Une autre, pacifiée depuis bien longtemps, attend cette réalité de la mort : « Je demande au Seigneur de venir me chercher ! … Quand Il voudra ! ». Il y a 4 ans, durant une période où elle allait assez mal, elle m’avait dit : « Ne t’inquiète pas ; dans les nappes phréatiques*, je vais bien ! » et nous avons souvent évoqué ensemble ce bonheur éprouvé d’être toute à Dieu !

Une autre m’a dit il y a très peu de temps, alors qu’elle était au lit… et pas très bien : « J’ai peur ! » - « De quoi tu as peur ? » - « De la mort. » -Après un petit silence, je dis : « Tu sais que tu vas retrouver le Seigneur que tu cherches, mais tu as peut-être peur de ce Passage ? » - « oui… ». Et nous avons prié ensemble en remettant tout à Dieu. Ensuite, j’ai eu la joie de l’entendre remercier pour ce temps de prière !


. Je peux dire que la Foi de mes Sœurs si âgées m’émerveille ! Sans voir beaucoup, sans entendre tout, plusieurs ne peuvent plus prier l’Office des Laudes et Vêpres. Certaines suivent la Messe à KTO ainsi que le chapelet : moments sacrés !... Moments qui rythment aussi leur journée. Si elles le peuvent, elles lisent l’Evangile du jour et lors de mes visites, elles aiment en parler.

Le dimanche, avec Soeur Yvette, nous préparons une petite Célébration qui se déroule à la Chapelle. Ce temps pour elles, pour nous, est précieux : prier ensemble, se retrouver auprès du Seigneur… Chaque fois, elles disent leur joie ! Leur fidélité nous touche beaucoup.

· Mon désir est de leur procurer un peu de bonheur et aussi « que chacune puisse dire – en paraphrasant Sainte Emilie au sujet des petites élèves –

‘Ma maîtresse a pensé à moi aujourd’hui ! ». Que chacune, dans la situation qui est la sienne, puisse se sentir aimée comme elle est !

· Je redis que je ne suis pas une experte du grand âge !

Je mets tout mon cœur dans ces rencontres avec ces Sœurs aînées ; cela suppose de ma part d’être disponible intérieurement, d’être vraiment présente, et plus concrètement, de leur fournir les objets dont elles ont besoin ou gâteries qui leur font plaisir.

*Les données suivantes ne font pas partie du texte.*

(** X1. Whatever the server answers, [getter] sends exactly its one ranged
    request, leaves the object and every other file alone and only ever
    appends to its part file. When the request itself fails it raises and
    the directory is what it was (the part file is not even created).
    Otherwise the part file ends up holding what it held before followed by
    the blocks of the stream up to the first empty block, the sum of
    [bytecount] grows by exactly the number of bytes appended, and the call
    raises only when the stream breaks without an empty block before. *)
Theorem X1_getter_appends_what_the_stream_delivers net name c s :
  let r := getter net name c s in
  self r.2 = self s
  ∧ sent (os r.2) = sent (os s) ++ [Net.GET (url (self s)) c]
  ∧ stdout (os r.2) = stdout (os s)
  ∧ (∀ g, g ≠ name → Fs.read g (dir (os r.2)) = Fs.read g (dir (os s)))
  ∧ match Net.get net (url (self s)) c with
    | Net.GetFails =>
        r.1 = Raise ConnectionError
        ∧ dir (os r.2) = dir (os s)
        ∧ bytecount r.2 = bytecount s
    | Net.Stream blocks broken =>
        r.1 = (if broken && negb (has_empty blocks) then Raise ConnectionError
               else Ret tt)
        ∧ Fs.read name (dir (os r.2))
          = Some (default [] (Fs.read name (dir (os s)))
                  ++ concat (before_empty blocks))
        ∧ total (bytecount r.2)
          = total (bytecount s)
            + Z.of_nat (length (concat (before_empty blocks)))
    end.
Proof.
  cbv zeta. unfold getter. mrun.
  destruct (Net.get net (url (self s)) c) as [|blocks broken]; mrun.
  { by repeat split. }
  set (s1 := {| self := _; os := _; bytecount := _ |}).
  destruct (GetterFacts.write_blocks_delivered name blocks broken s1
              (default [] (Fs.read name (dir (os s)))))
    as (d' & -> & Hname & Hother).
  { unfold s1. cbn. by rewrite FsFacts.read_append_eq, app_nil_r. }
  unfold s1. cbn. split; [done|]. split; [done|]. split; [done|]. split.
  - intros g Hg. rewrite Hother by done. unfold s1. cbn.
    by rewrite FsFacts.read_append_ne.
  - split; [done|]. split; [done|].
    by rewrite GetterFacts.total_app, GetterFacts.total_lengths.
Qed.

(* ===================================================================== *)
(** ** What a whole download delivers *)
(* ===================================================================== *)

Module DownloadFacts.
Import FsFacts RunFacts.

Lemma getter_read net name c s :
  Fs.read name (dir (os (getter net name c s).2))
  = fetched net (url (self s)) (Some c) (Fs.read name (dir (os s))).
Proof.
  unfold getter, fetched, received. mrun.
  destruct (Net.get net (url (self s)) c) as [|blocks broken]; mrun; [done|].
  set (s1 := {| self := _; os := _; bytecount := _ |}).
  destruct (GetterFacts.write_blocks_delivered name blocks broken s1
              (default [] (Fs.read name (dir (os s)))))
    as (d' & -> & Hname & _).
  { unfold s1. cbn. by rewrite read_append_eq, app_nil_r. }
  done.
Qed.

Lemma for_each_cons_inv {A} (x : A) l (body : A → M unit) s s' :
  for_each (x :: l) body s = (Ret tt, s') →
  ∃ s1, body x s = (Ret tt, s1) ∧ for_each l body s1 = (Ret tt, s').
Proof.
  rewrite for_each_cons. destruct (body x s) as [[[]|c|e|] s1]; try done.
  intros Hrest. by exists s1.
Qed.

(** The part files after the loop of [fetch]. *)
Lemma fetch_loop_contents net size l :
  size ≠ 0 →
  ∀ i s s',
    for_each (Py.enumerate_from i l) (λ '(i, chunk),
      a ← get_self;
      let name := part_name (filename a) i in
      modify_self (set_files (files a ++ [name]));;
      match chunk with
      | None => mret tt
      | Some c => spawn size (getter net name c)
      end) s
    = (Ret tt, s') →
    ∀ k chunk,
      l !! k = Some chunk →
      Fs.read (part_name (filename (self s)) (i + k)) (dir (os s'))
      = fetched net (url (self s)) chunk
          (Fs.read (part_name (filename (self s)) (i + k)) (dir (os s))).
Proof.
  intros Hsize. induction l as [|chunk0 l IH]; intros i s s' Hrun k chunk Hk.
  { done. }
  cbn [Py.enumerate_from] in Hrun.
  apply for_each_cons_inv in Hrun as (s1 & Hstep & Hrest).
  set (name := part_name (filename (self s)) i).
  set (s0 := {| self := set_files (files (self s) ++ [name]) (self s);
                os := os s; bytecount := bytecount s |}).
  assert (self s1 = self s0
          ∧ Fs.read name (dir (os s1))
            = fetched net (url (self s)) chunk0 (Fs.read name (dir (os s)))
          ∧ ∀ g, g ≠ name → Fs.read g (dir (os s1)) = Fs.read g (dir (os s)))
    as (Hself & Hname & Hother).
  { revert Hstep. cbv beta iota.
    rewrite bind_run, get_self_run, bind_run, modify_self_run.
    fold name s0. destruct chunk0 as [c|].
    - unfold spawn. destruct (Z.eqb_spec size 0) as [|_]; [done|].
      intros [= <-].
      destruct (FetchFacts.getter_run net name c s0) as [(? & _ & _ & ?) _].
      split; [done|]. split; [|done]. apply (getter_read net name c s0).
    - intros [= <-]. by repeat split. }
  destruct (FetchFacts.fetch_loop_run net size l Hsize (S i) s1)
    as (s'' & Hrest' & _ & _ & _ & _ & Hframe).
  pose proof (eq_trans (eq_sym Hrest) Hrest') as [= <-].
  rewrite Hself in Hframe. cbn in Hframe.
  destruct k as [|k].
  - injection Hk as <-. rewrite Nat.add_0_r. fold name.
    rewrite Hframe; [done|].
    intros (j & Hj & Hin%elem_of_seq)%list_elem_of_fmap.
    apply NameFacts.part_name_inj in Hj. lia.
  - cbn in Hk. specialize (IH (S i) s1 s' Hrest k chunk Hk).
    rewrite Hself in IH. cbn in IH.
    replace (i + S k)%nat with (S (i + k))%nat by lia.
    rewrite IH, Hother; [done|].
    intros Hj. apply NameFacts.part_name_inj in Hj. lia.
Qed.

(** [fetch], with the part files it leaves. *)
Lemma fetch_contents net s s1 :
  (if content_length (self s) =? 0 then get_file_info net;; resume_check
   else mret tt) s = (Ret tt, s1) →
  0 < count (self s1) →
  let names :=
    part_name (filename (self s1)) <$> seq 0 (length (chunks (self s1))) in
  ∃ s2,
    fetch net s = (Ret tt, s2)
    ∧ self s2 = set_files (files (self s1) ++ names) (self s1)
    ∧ stdout (os s2) = stdout (os s1) ++ [""]
    ∧ sent (os s2)
      = sent (os s1) ++ requests_of (url (self s1)) (chunks (self s1))
    ∧ (∀ g, g ∉ names → Fs.read g (dir (os s2)) = Fs.read g (dir (os s1)))
    ∧ ∀ k chunk,
        chunks (self s1) !! k = Some chunk →
        Fs.read (part_name (filename (self s1)) k) (dir (os s2))
        = fetched net (url (self s1)) chunk
            (Fs.read (part_name (filename (self s1)) k) (dir (os s1))).
Proof.
  intros Hplan Hcount names.
  destruct (FetchFacts.fetch_loop_run net (count (self s1)) (chunks (self s1))
              ltac:(lia) 0
              {| self := self s1; os := os s1; bytecount := [] |})
    as (s' & Hrun & Hself & Hin & Hout & Hsent & Hread).
  pose proof (fetch_loop_contents net (count (self s1)) (chunks (self s1))
                ltac:(lia) 0 _ s' Hrun) as Hcontents.
  cbn [self os] in Hself, Hin, Hout, Hsent, Hread, Hcontents.
  eexists. split; [|split; [|split; [|split; [|split]]]].
  - unfold fetch.
    eapply bind_ret_eq; [apply get_self_run|].
    eapply bind_ret_eq; [exact Hplan|].
    eapply bind_ret_eq; [reflexivity|].
    eapply bind_ret_eq; [apply get_self_run|].
    cbv zeta. cbn [self].
    eapply bind_ret_eq.
    { unfold new_pool. by destruct (Z.ltb_spec (count (self s1)) 0); [lia|]. }
    eapply bind_ret_eq; [exact Hrun|].
    reflexivity.
  - done.
  - cbn. by rewrite Hout.
  - cbn. by rewrite Hsent.
  - done.
  - intros k chunk Hk. cbn. apply (Hcontents k chunk Hk).
Qed.

End DownloadFacts.

Module CoverFacts.

Lemma concat_snoc {A} (ls : list (list A)) l : concat (ls ++ [l]) = concat ls ++ l.
Proof. by rewrite concat_app; cbn; rewrite app_nil_r. Qed.

(** The inner segments of a plan, as served, make up a prefix of the
    resource. *)
Lemma inner_served data n m :
  1 <= n → (m <= Z.to_nat (n - 1))%nat →
  concat (Net.range_bytes data
            <$> (planned_chunk (Z.of_nat (length data)) n
                   <$> (Z.of_nat <$> seq 0 m)))
  = take (m * Z.to_nat (Z.of_nat (length data) / n)) data.
Proof.
  intros Hn. set (L := Z.of_nat (length data)).
  assert (0 <= L / n) as Hcs by (apply Z.div_pos; lia).
  induction m as [|m IH]; intros Hm; [done|].
  rewrite seq_S, !fmap_app, concat_app, IH by lia.
  cbn [fmap list_fmap concat Nat.add].
  rewrite app_nil_r, PlanFacts.planned_inner by lia.
  unfold Net.range_bytes.
  replace (Z.to_nat ((Z.of_nat m + 1) * (L / n) - 1 - Z.of_nat m * (L / n) + 1))
    with (Z.to_nat (L / n)) by lia.
  replace (Z.to_nat (Z.of_nat m * (L / n))) with (m * Z.to_nat (L / n))%nat by nia.
  rewrite take_take_drop. f_equal. lia.
Qed.

(** The segments of a plan, as a server that honours byte ranges sends
    them, make up the resource. *)
Lemma plan_served data n :
  1 <= n →
  concat (Net.range_bytes data <$> plan (Z.of_nat (length data)) n) = data.
Proof.
  intros Hn. set (L := Z.of_nat (length data)).
  destruct (SegmentFacts.chunk_size_bounds L n ltac:(lia) Hn) as [Hcs Hle].
  unfold plan, Py.xrange.
  replace (Z.to_nat n) with (S (Z.to_nat (n - 1))) by lia.
  rewrite seq_S, !fmap_app, concat_app.
  pose proof (inner_served data n (Z.to_nat (n - 1)) Hn ltac:(lia)) as Hinner.
  fold L in Hinner. rewrite Hinner.
  cbn [fmap list_fmap concat Nat.add]. rewrite app_nil_r.
  replace (Z.of_nat (Z.to_nat (n - 1))) with (n - 1) by lia.
  rewrite PlanFacts.planned_last. unfold Net.range_bytes.
  replace (Z.to_nat ((n - 1) * (L / n)))
    with (Z.to_nat (n - 1) * Z.to_nat (L / n))%nat by nia.
  rewrite (take_ge (drop _ _)); [by rewrite take_drop|].
  rewrite length_drop. nia.
Qed.

(** With at least one byte per segment, every planned range starts
    inside the resource and is not empty. *)
Lemma planned_satisfiable L n i :
  1 <= n → n <= L → 0 <= i < n →
  0 <= (planned_chunk L n i).1 <= (planned_chunk L n i).2
  ∧ (planned_chunk L n i).1 < L.
Proof.
  intros Hn HL Hi.
  assert (1 <= L / n) as Hcs by (apply Z.div_le_lower_bound; lia).
  pose proof (Z.mul_div_le L n ltac:(lia)) as Hle.
  unfold planned_chunk. cbn [fst snd].
  destruct (Z.eqb_spec i (n - 1)) as [->|Hne]; nia.
Qed.

End CoverFacts.

Module ServeFacts.

Lemma blocks_of_concat fuel bs data :
  (0 < bs)%nat → (length data <= fuel)%nat →
  concat (Net.blocks_of fuel bs data) = data.
Proof.
  intros Hbs. revert data. induction fuel as [|fuel IH]; intros data Hlen.
  - destruct data; [done|simpl in Hlen; lia].
  - destruct data as [|b data]; [done|].
    cbn [Net.blocks_of concat]. rewrite IH; [apply take_drop|].
    rewrite length_drop. simpl in *. lia.
Qed.

Lemma blocks_of_nonempty fuel bs data :
  (0 < bs)%nat → Forall (λ b, b ≠ []) (Net.blocks_of fuel bs data).
Proof.
  intros Hbs. revert data. induction fuel as [|fuel IH]; intros data.
  - destruct data; constructor.
  - destruct data as [|b data]; [constructor|].
    cbn [Net.blocks_of]. constructor; [|apply IH].
    destruct bs; [lia|done].
Qed.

Il y a aussi les soucis quant à leur santé ; l’attente du diagnostic lorsqu’une est hospitalisée ; les derniers moments à assumer… dans la paix et la vie à ré- impulser auprès des autres suite à un décès !

· Oui, c’est une belle mission d’être à l’écoute des autres et de leur rendre également de petits services. Je reçois autant que je donne… En elles, je reconnais souvent le visage de Jésus souffrant !

A mon tour, je rends grâces pour tout ce que je reçois d’elles !…

*Par ce terme de « nappes phréatiques », cette sœur parle de son ressenti le plus profond, elle veut dire que « tout au fond, je vais bien ».